Google Glass’ killer app: surveillance
The company has come up with a real-time video sorting and streaming platform capable of gathering multiple Glass video streams from different locations and organize them so as to broadcast them to other wearers wanting a different video perspective of the same event they are watching.
The main task of the cloud-based CrowdOptic platform is to organize the video streams into clusters of video footage with intersecting sightlines (i.e when different wearers look at the same thing but from different locations), so as to make the video footage searchable by geolocation and field of view.
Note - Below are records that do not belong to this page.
(** * json-mcp: ingestion, shape projection and size accounting

    A shallow embedding of the TypeScript sources of the json-mcp server
    (index.ts, LocalFileStrategy.ts, HttpJsonStrategy.ts,
    JsonIngestionStrategy.ts, JsonIngestionContext.ts, and the earlier
    HttpsJsonStrategy.ts and LocalFileStrategy.ts) and the properties of
    its projector, its size accountant and its ingestion strategies.

    Conventions of the embedding.
    - A JavaScript string is its sequence of UTF-16 code units; byte
      lengths are those of [TextEncoder.encode].
    - JavaScript numbers that hold sizes, status codes and lengths are
      mathematical integers (exact below 2^53, printed in plain decimal).
      A number of a document is kept as its canonical rendering
      ([Number::toString]), the only observation the program makes on it.
    - An object is the list of its own enumerable properties, in the
      order of their creation (JavaScript enumerates integer-like keys
      first, in ascending order; a shape is given in its enumeration
      order).  A read [data[key]] of the two traversals is embedded as a
      read of an own property ([getProp]) and an assignment
      [result[key] = v] as the creation of an own property ([objSet]).
      What a value inherits from the built-in prototypes, and the setter
      of [__proto__], are outside these two definitions: a statement
      that would depend on them carries a hypothesis on the keys of the
      shape ([noProtoKey], [noInheritedKey], [flatShape],
      [descendsObjects]).  The merge of size breakdowns reads the
      members of [Object.prototype] as the program does ([getMember]).
    - Built-ins of the runtime ([JSON.parse], [new URL], [path.resolve])
      are fields of a [Runtime] record; the file system and the network
      are a [World] that answers the events of an [IO] tree. *)

From Equations Require Import Equations.
From Stdlib Require Import List ZArith NArith Lia Bool Ascii String DecimalString.
From Stdlib Require Import Permutation.
Import ListNotations.
Local Open Scope Z_scope.
Set Warnings "-register-all".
To do so, the CrowdOptic platform relies on the sensor data provided by Glass (or any other sensor-laden video camera or smartphone) such as GPS position, compass orientation, and accelerometer tilt to calculate the line of sight and the sightline distance for each user. This so-called focal data is associated with each media file and verified for legitimacy and accuracy.
Every second, a Cluster Detection Server calculates the intersection points created by the different video streams, running cluster detection routines to group the intersection points, explains the company in its technical brochure.
Using proprietary algorithms, the company can then search through and filter content from any given cluster to find the most relevant, crowd-sourced content. With the crowd-sourced video streams, the Broadcast‐in option allows a user to inherit the video feed from another wearer, while the Broadcast-out option allows a wearer to broadcast a live video.
“Ultimately, this could lead to real time searches of the real world” said CrowdOptic’s CEO Jon Fisher in an interview with CBN.
Although these video streaming and broadcasting services where initially demonstrated and promoted through sports events, giving access to first-person video footage of celebrity basketball players, or enabling fans to exchange their viewpoint of a game as if they were swapping seats, the consumer market is probably a drop in the bucket.
The surveillance and law enforcement markets could be much larger, admits Fisher who is in talks with a number of public safety agencies. "I can ‘inherit’ the view of a low-orbiting satellite or a drone or any device," Fisher said during the interview, “You can beam into something 10,000 meters away that you can’t see with the naked eye."
Fisher discarded any consumer privacy issues, arguing that the super human powers that this technology provides are quite an offset to any privacy issues, i.e, trade-off your privacy for super powers.
Google Glass units ship pre‐loaded with the CrowdOptic Broadcast app, to support both the Broadcast‐in and Broadcast‐out scenario including for Android and iOS smartphones. Now, for the better good, will the application ask you if accept to share your video footage with law enforcement agencies or will it just be part of an explicit trade-off: no data shared – no service?
Video streaming across users isn’t new. Until last April, Californian company Looxcie, Inc. was in the consumer business, offering wearable cameras and a streaming video service for the recorded media.
But the company recently closed its consumer line of cameras, services and support to focus on the enterprise business under the Vidcie brand. Following a recent partnership with Genetec, a provider of unified IP security solutions, the company now concentrates on mobile live video streaming services for law enforcement officers and security personnel using hands-free on-body cameras. At least in this use-case, the company seems to be evading the privacy issues.